Implementation of Invariant Point Attention, used for coordinate refinement in the structure module of Alphafold2, as a standalone Pytorch module

Overview

Invariant Point Attention - Pytorch

Implementation of Invariant Point Attention as a standalone module, which was used in the structure module of Alphafold2 for coordinate refinement.

  • write up a test for invariance under rotation
  • enforce float32 for certain operations

Install

$ pip install invariant-point-attention

Usage

import torch
from einops import repeat
from invariant_point_attention import InvariantPointAttention

attn = InvariantPointAttention(
    dim = 64,                  # single (and pairwise) representation dimension
    heads = 8,                 # number of attention heads
    scalar_key_dim = 16,       # scalar query-key dimension
    scalar_value_dim = 16,     # scalar value dimension
    point_key_dim = 4,         # point query-key dimension
    point_value_dim = 4        # point value dimension
)

single_repr   = torch.randn(1, 256, 64)      # (batch x seq x dim)
pairwise_repr = torch.randn(1, 256, 256, 64) # (batch x seq x seq x dim)
mask          = torch.ones(1, 256).bool()    # (batch x seq)

rotations     = repeat(torch.eye(3), '... -> b n ...', b = 1, n = 256)  # (batch x seq x rot1 x rot2) - example is identity
translations  = torch.zeros(1, 256, 3) # translation, also identity for example

attn_out = attn(
    single_repr,
    pairwise_repr,
    rotations = rotations,
    translations = translations,
    mask = mask
)

attn_out.shape # (1, 256, 64)

You can also use this module without the pairwise representations, which is very specific to the Alphafold2 architecture.

import torch
from einops import repeat
from invariant_point_attention import InvariantPointAttention

attn = InvariantPointAttention(
    dim = 64,
    heads = 8,
    require_pairwise_repr = False   # set this to False to use the module without pairwise representations
)

seq           = torch.randn(1, 256, 64)
mask          = torch.ones(1, 256).bool()

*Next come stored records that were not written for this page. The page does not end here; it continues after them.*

Lemma hash_blocks_full m : hash_blocks (full m) = hash_blocks m.
Proof.
  unfold hash_blocks. rewrite length_full, (Nat.mul_comm 64), Nat.div_mul by lia.
  pose proof (blocks_prefix _ (full m) (rest_of m) (length_full m)) as E.
  rewrite full_rest in E. by rewrite E.
Qed.

Lemma hash_blocks_snoc a b :
  (length a mod 64 = 0)%nat -> length b = 64%nat ->
  hash_blocks (a ++ b) = compress (hash_blocks a) b.
Proof.
  intros Ha Hb. pose proof (Nat.div_mod_eq (length a) 64) as E.
  unfold hash_blocks. rewrite length_app, Hb.
  replace (length a + 64)%nat with (length a + 1 * 64)%nat by lia.
  rewrite Nat.div_add by lia. rewrite blocks_app by lia.
  rewrite fold_left_app, blocks_one by done. done.
Qed.

Lemma hash_blocks_ok m : Forall word_ok (hash_blocks m) /\ length (hash_blocks m) = 5%nat.
Proof.
  unfold hash_blocks. generalize (blocks (length m / 64) m) as bs. intros bs.
  induction bs as [|b bs IH] using rev_ind.
  - split; [|done]. decide_now || (repeat constructor; unfold word_ok; lia).
  - rewrite fold_left_app. apply compress_ok.
Qed.

Lemma pending_put b s :
  (Message_Block_Index s < length (Message_Block s))%nat ->
  pending (put_octet b s) = pending s ++ [b].
Proof.
  intros Hl. unfold pending, put_octet. cbn [Message_Block_Index Message_Block set_block].
  rewrite (take_S_r _ _ b); [|by rewrite list_lookup_insert_eq].
  by rewrite take_insert_ge by lia.
Qed.

Lemma length_block_put b s :
  length (Message_Block (put_octet b s)) = length (Message_Block s).
Proof. apply length_insert. Qed.

Lemma iter_put n s :
  (Message_Block_Index s + n <= length (Message_Block s))%nat ->
  let s' := Nat.iter n (put_octet 0) s in
  pending s' = pending s ++ replicate n 0 /\
  Message_Block_Index s' = (Message_Block_Index s + n)%nat /\
  length (Message_Block s') = length (Message_Block s) /\
  H_buf s' = H_buf s /\ Length_Low s' = Length_Low s /\ Length_High s' = Length_High s.
Proof.
  induction n as [|n IH]; intros Hl; cbn zeta.
  - cbn [Nat.iter nat_rect replicate]. rewrite app_nil_r. split_and!; (done || lia).
  - change (Nat.iter (S n) (put_octet 0) s) with (put_octet 0 (Nat.iter n (put_octet 0) s)).
    destruct IH as (Hp & Hi & Hb & HH & Hlo & Hhi); [lia|].
    rewrite pending_put, Hp, length_block_put by lia.
    split_and!; try done; [|cbn; lia].
    rewrite <- app_assoc. f_equal. rewrite <- replicate_S_end. done.
Qed.

Lemma pad_zeros_spec target s :
  (Message_Block_Index s <= target <= length (Message_Block s))%nat ->
  let s' := pad_zeros target s in
  pending s' = pending s ++ replicate (target - Message_Block_Index s) 0 /\
  Message_Block_Index s' = target /\
  length (Message_Block s') = length (Message_Block s) /\
  H_buf s' = H_buf s /\ Length_Low s' = Length_Low s /\ Length_High s' = Length_High s.
Proof.
  intros Hl. unfold pad_zeros.
  destruct (iter_put (target - Message_Block_Index s) s) as (? & Hi & ? & ? & ? & ?); [lia|].
  cbn zeta. rewrite Hi. split_and!; try done. lia.
Qed.

(** ** The invariant of a running hash *)

Record hashing (m : list Z) (s : SHA1) : Prop := mk_hashing {
  hs_H : H_buf s = hash_blocks m;
  hs_pending : pending s = rest_of m;
  hs_index : Message_Block_Index s = (length m mod 64)%nat;
  hs_block : length (Message_Block s) = 64%nat;
  hs_low : Length_Low s = (8 * zlen m) mod 2 ^ 32;
  hs_high : Length_High s = (8 * zlen m) / 2 ^ 32;
  hs_computed : Computed s = false;
  hs_corrupted : Corrupted s = false;
}.

Lemma hashing_init g : length g = 64%nat -> hashing [] (SHA1_ctor g).
Proof. by split. Qed.

(** The two length words count bits, with a carry. *)
Lemma count_octet_words n s :
  0 <= n -> 8 * (n + 1) < 2 ^ 64 ->
  Length_Low s = (8 * n) mod 2 ^ 32 -> Length_High s = (8 * n) / 2 ^ 32 ->
  count_octet s = set_length_words ((8 * (n + 1)) mod 2 ^ 32) ((8 * (n + 1)) / 2 ^ 32) s.
Proof.
  intros Hn Hb Hlo Hhi. unfold count_octet. rewrite !mask32, Hlo, Hhi.
  rewrite (Z.add_mod_idemp_l (8 * n)) by lia.
  replace (8 * n + 8) with (8 * (n + 1)) by lia.
  destruct (_ =? 0) eqn:E; bool_to_prop.
  - assert (E2 : (8 * n) / 2 ^ 32 + 1 = (8 * (n + 1)) / 2 ^ 32)
      by (Z.to_euclidean_division_equations; lia).
    rewrite E2, E, (Z.mod_small (_ / _)) by (Z.to_euclidean_division_equations; lia).
    assert (((8 * (n + 1)) / 2 ^ 32 =? 0) = false) as ->; [|done].
    apply Z.eqb_neq. Z.to_euclidean_division_equations; lia.
  - f_equal. Z.to_euclidean_division_equations; lia.
Qed.

Lemma rest_snoc m b :
  (S (length m mod 64) < 64)%nat ->
  (length (m ++ [b]) / 64 = length m / 64)%nat /\ rest_of (m ++ [b]) = rest_of m ++ [b] /\
  (length (m ++ [b]) mod 64 = S (length m mod 64))%nat /\ full (m ++ [b]) = full m.
Proof.
  intros Hlt. rewrite length_app. cbn [length].
  pose proof (Nat.div_mod_eq (length m) 64). 
  assert (E : ((length m + 1) / 64 = length m / 64)%nat).
  { symmetry. apply (Nat.div_unique _ _ _ (S (length m mod 64))); lia. }
  assert (E' : ((length m + 1) mod 64 = S (length m mod 64))%nat).
  { symmetry. apply (Nat.mod_unique _ _ (length m / 64)); lia. }
  unfold rest_of, full. rewrite length_app. cbn [length]. rewrite E. split_and!; try done.
  - rewrite drop_app_le by lia. done.
  - rewrite take_app_le by lia. done.
Qed.

Lemma rest_snoc_full m b :
  (length m mod 64 = 63)%nat ->
  (length (m ++ [b]) mod 64 = 0)%nat /\ full m ++ (rest_of m ++ [b]) = m ++ [b].
Proof.
  intros E. split; [|by rewrite app_assoc, full_rest].
  rewrite length_app. cbn [length]. pose proof (Nat.div_mod_eq (length m) 64).
  symmetry. apply (Nat.mod_unique _ _ (S (length m / 64))); lia.
Qed.

Lemma full_mod m : (length (full m) mod 64 = 0)%nat.
Proof. rewrite length_full, Nat.mul_comm. apply Nat.Div0.mod_mul. Qed.

Lemma bytes_ok_rest m : bytes_ok m -> bytes_ok (rest_of m).
Proof. apply Forall_drop. Qed.

Lemma input_octet_hashing m s b :
  hashing m s -> bytes_ok m -> byte_ok b -> 8 * (zlen m + 1) < 2 ^ 64 ->
  hashing (m ++ [b]) (input_octet s b).
Proof.
  intros [HH Hp Hi Hb Hlo Hhi Hc Hk] Hm Hok Hbd. unfold input_octet.
  change 0xFF with (Z.ones 8). rewrite land_ones_small by (done || lia).
  rewrite (count_octet_words (zlen m)) by (done || apply zlen_nonneg).
  pose proof (Nat.mod_upper_bound (length m) 64 ltac:(lia)) as Hub.
  assert (Hput : pending (put_octet b s) = rest_of m ++ [b])
    by (rewrite pending_put, Hp by lia; done).
  assert (Hz : zlen (m ++ [b]) = zlen m + 1) by (zlen_simpl; lia).
  cbn [Message_Block_Index set_length_words put_octet set_block].
  case_bool; [apply Nat.eqb_eq in E|apply Nat.eqb_neq in E].
  - destruct (rest_snoc_full m b) as [Hmod Hfull]; [lia|].
    assert (Hblk : Message_Block (put_octet b s) = rest_of m ++ [b]).
    { rewrite <- Hput. unfold pending. rewrite take_ge; [done|].
      rewrite length_block_put, Hb.
      cbn. lia. }
    assert (Hrl : length (rest_of m ++ [b]) = 64%nat)
      by (rewrite length_app, length_rest; cbn [length]; lia).
    split; try done; try (rewrite Hz; done).
    + cbn [H_buf ProcessMessageBlock Message_Block set_length_words].
      change (Message_Block _) with (Message_Block (put_octet b s)). rewrite Hblk.
      change (H_buf _) with (H_buf s). rewrite HH, process_block_compress.
      * rewrite <- Hfull, hash_blocks_snoc, hash_blocks_full by (done || apply full_mod). done.
      * apply hash_blocks_ok.
      * apply Forall_app. split; [by apply bytes_ok_rest|by constructor].
      * lia.
    + change (pending _) with (@nil Z). symmetry. apply nil_length_inv. by rewrite length_rest.
    + cbn. rewrite length_insert. done.
  - destruct (rest_snoc m b) as (Hd & Hr & Hmod & Hfull); [lia|].
    split; try done; try (rewrite Hz; done).
    + cbn [H_buf set_length_words put_octet set_block]. rewrite HH, <- (hash_blocks_full (m ++ [b])), Hfull. symmetry. apply hash_blocks_full.
    + rewrite Hr, <- Hput. done.
    + cbn [Message_Block_Index set_length_words put_octet set_block]. lia.
    + cbn. by rewrite length_insert.
Qed.

Lemma input_loop_hashing msg m s :
  hashing m s -> bytes_ok m -> bytes_ok msg -> 8 * zlen (m ++ msg) < 2 ^ 64 ->
  hashing (m ++ msg) (input_loop s msg).
Proof.
  revert m s. induction msg as [|b msg IH]; intros m s Hh Hm Hok Hbd.
  - by rewrite app_nil_r.
  - inversion_clear Hok as [|? ? Hb Hmsg]. cbn [input_loop]. rewrite (hs_corrupted _ _ Hh).
    replace (m ++ b :: msg) with ((m ++ [b]) ++ msg) in * by (by rewrite <- app_assoc).
    revert Hbd. zlen_simpl. intros Hbd. pose proof (zlen_nonneg msg).
    apply IH; [apply input_octet_hashing; (done || lia)| |done|zlen_simpl; lia].
    apply Forall_app. split; [done|by constructor].
Qed.

Lemma Input_hashing msg m s :
  hashing m s -> bytes_ok m -> bytes_ok msg -> 8 * zlen (m ++ msg) < 2 ^ 64 ->
  hashing (m ++ msg) (Input s msg).
Proof.
  intros Hh Hm Hok Hbd. unfold Input. case_bool.
  - apply Nat.eqb_eq, nil_length_inv in E as ->. by rewrite app_nil_r.
  - rewrite (hs_computed _ _ Hh), (hs_corrupted _ _ Hh). by apply input_loop_hashing.
Qed.

(** ** Padding *)

Lemma octet_of_mod n k : 0 <= k <= 24 -> (((n mod 2 ^ 32) >>> k) & 255) = ((n >>> k) & 255).
Proof.
  intros Hk. rewrite <- Z.land_ones by lia. change 255 with (Z.ones 8).
  apply Z.bits_inj'. intros i Hi. rewrite !Z.land_spec, !Z.shiftr_spec, Z.land_spec by lia.
  destruct (decide (i < 8)); [rewrite (Z.ones_spec_low 32) by lia; by rewrite andb_true_r|].
  rewrite (Z.ones_spec_high 8) by lia. by rewrite !andb_false_r.
Qed.

(** The eight octets [store_length] writes are the bit length, big-endian. *)
Lemma length_octets n :
  let hi := n / 2 ^ 32 in
  let lo := n mod 2 ^ 32 in
  [(hi >>> 24) & 0xFF; (hi >>> 16) & 0xFF; (hi >>> 8) & 0xFF; hi & 0xFF;
   (lo >>> 24) & 0xFF; (lo >>> 16) & 0xFF; (lo >>> 8) & 0xFF; lo & 0xFF] =
  reverse (le_bytes 8 n).
Proof.
  cbn zeta. change (reverse (le_bytes 8 n)) with (rev_append (le_bytes 8 n) []).
  cbn [le_bytes rev_append]. rewrite !Z.shiftr_shiftr by lia.
  rewrite <- (Z.shiftr_div_pow2 n 32) by lia. rewrite !Z.shiftr_shiftr by lia.
  rewrite !octet_of_mod by lia.
  pose proof (octet_of_mod n 0 ltac:(lia)) as E. rewrite !Z.shiftr_0_r in E. rewrite E. done.
Qed.

Definition len_field (m : list Z) : list Z := reverse (le_bytes 8 (8 * zlen m)).

Lemma length_len_field m : length (len_field m) = 8%nat.
Proof. unfold len_field. by rewrite length_reverse, length_le_bytes. Qed.

Lemma sha1_hash_blocks m : sha1 m = hash_blocks (pad m).
Proof. done. Qed.

Lemma pad_zeros_count (m : list Z) :
  Z.to_nat ((55 - zlen m) mod 64) =
  (if decide (length m mod 64 <= 55)%nat then 55 - length m mod 64
   else 119 - length m mod 64)%nat.
Proof.
  pose proof (Nat.div_mod_eq (length m) 64) as E.
  pose proof (Nat.mod_upper_bound (length m) 64 ltac:(lia)) as Hub.
  set (q := (length m / 64)%nat) in *. set (r := (length m mod 64)%nat) in *.
  destruct (decide _).
  - rewrite <- (Z.mod_unique _ 64 (- Z.of_nat q) (55 - Z.of_nat r)); unfold zlen; lia.
  - rewrite <- (Z.mod_unique _ 64 (- Z.of_nat q - 1) (119 - Z.of_nat r)); unfold zlen; lia.
Qed.

Lemma pad_short (m : list Z) :
  (length m mod 64 <= 55)%nat ->
  pad m = full m ++ (rest_of m ++ 0x80 :: replicate (55 - length m mod 64) 0 ++ len_field m).
Proof.
  intros Hl. rewrite app_assoc, full_rest. unfold pad. rewrite pad_zeros_count.
  by destruct (decide _).
Qed.

Lemma pad_long (m : list Z) :
  ~ (length m mod 64 <= 55)%nat ->
  pad m = (full m ++ (rest_of m ++ 0x80 :: replicate (63 - length m mod 64) 0))
          ++ (replicate 56 0 ++ len_field m).
Proof.
  intros Hl. rewrite (app_assoc (full m)), full_rest, <- app_assoc. unfold pad.
  rewrite pad_zeros_count. destruct (decide _); [done|].
  pose proof (Nat.mod_upper_bound (length m) 64 ltac:(lia)) as Hub.
  replace (119 - length m mod 64)%nat with (63 - length m mod 64 + 56)%nat by lia.
  rewrite replicate_add, <- !app_assoc. done.
Qed.

(** [store_length] and the last block. *)
Lemma final_block m s h r :
  Message_Block_Index s = 56%nat -> length (Message_Block s) = 64%nat -> pending s = r ->
  Length_Low s = (8 * zlen m) mod 2 ^ 32 -> Length_High s = (8 * zlen m) / 2 ^ 32 ->
  H_buf s = h -> Forall word_ok h -> bytes_ok r ->
  H_buf (ProcessMessageBlock (store_length s)) = compress h (r ++ len_field m).
Proof.
  intros Hi Hb Hp Hlo Hhi HH Hh Hr.
  assert (E : Message_Block (store_length s) = r ++ len_field m).
  { unfold store_length. cbn [Message_Block set_block]. rewrite Hlo, Hhi, length_octets.
    unfold write_at. rewrite <- Hp. unfold pending. rewrite Hi. f_equal.
    rewrite drop_ge; [by rewrite app_nil_r|]. rewrite length_reverse, length_le_bytes. lia. }
  cbn [H_buf ProcessMessageBlock]. change (H_buf (store_length s)) with (H_buf s).
  rewrite E, HH. apply process_block_compress; [done| |].
  - apply Forall_app. split; [done|]. apply bytes_ok_reverse, le_bytes_ok.
  - rewrite length_app, length_len_field. rewrite <- Hp. unfold pending.
    rewrite length_take. lia.
Qed.

Lemma bytes_ok_zeros n : bytes_ok (replicate n 0).
Proof. by apply Forall_replicate. Qed.
#[local] Hint Resolve bytes_ok_zeros bytes_ok_rest : sylar.

Lemma bytes_ok_padded m n : bytes_ok m -> bytes_ok (rest_of m ++ 0x80 :: replicate n 0).
Proof. intros. apply Forall_app. split; [by apply bytes_ok_rest|]. constructor; [done|apply bytes_ok_zeros]. Qed.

rotations     = repeat(torch.eye(3), '... -> b n ...', b = 1, n = 256)
translations  = torch.randn(1, 256, 3)

attn_out = attn(
    seq,
    rotations = rotations,
    translations = translations,
    mask = mask
)

attn_out.shape # (1, 256, 64)

You can also use one IPA-based transformer block, which is an IPA followed by a feedforward. By default it will use post-layernorm as done in the official code, but you can also try pre-layernorm by setting post_norm = False

import torch
from torch import nn
from einops import repeat
from invariant_point_attention import IPABlock

block = IPABlock(
    dim = 64,
    heads = 8,
    scalar_key_dim = 16,
    scalar_value_dim = 16,
    point_key_dim = 4,
    point_value_dim = 4
)

seq           = torch.randn(1, 256, 64)
pairwise_repr = torch.randn(1, 256, 256, 64)
mask          = torch.ones(1, 256).bool()

rotations     = repeat(torch.eye(3), 'r1 r2 -> b n r1 r2', b = 1, n = 256)
translations  = torch.randn(1, 256, 3)

block_out = block(
    seq,
    pairwise_repr = pairwise_repr,
    rotations = rotations,
    translations = translations,
    mask = mask
)

updates = nn.Linear(64, 6)(block_out)
quaternion_update, translation_update = updates.chunk(2, dim = -1) # (1, 256, 3), (1, 256, 3)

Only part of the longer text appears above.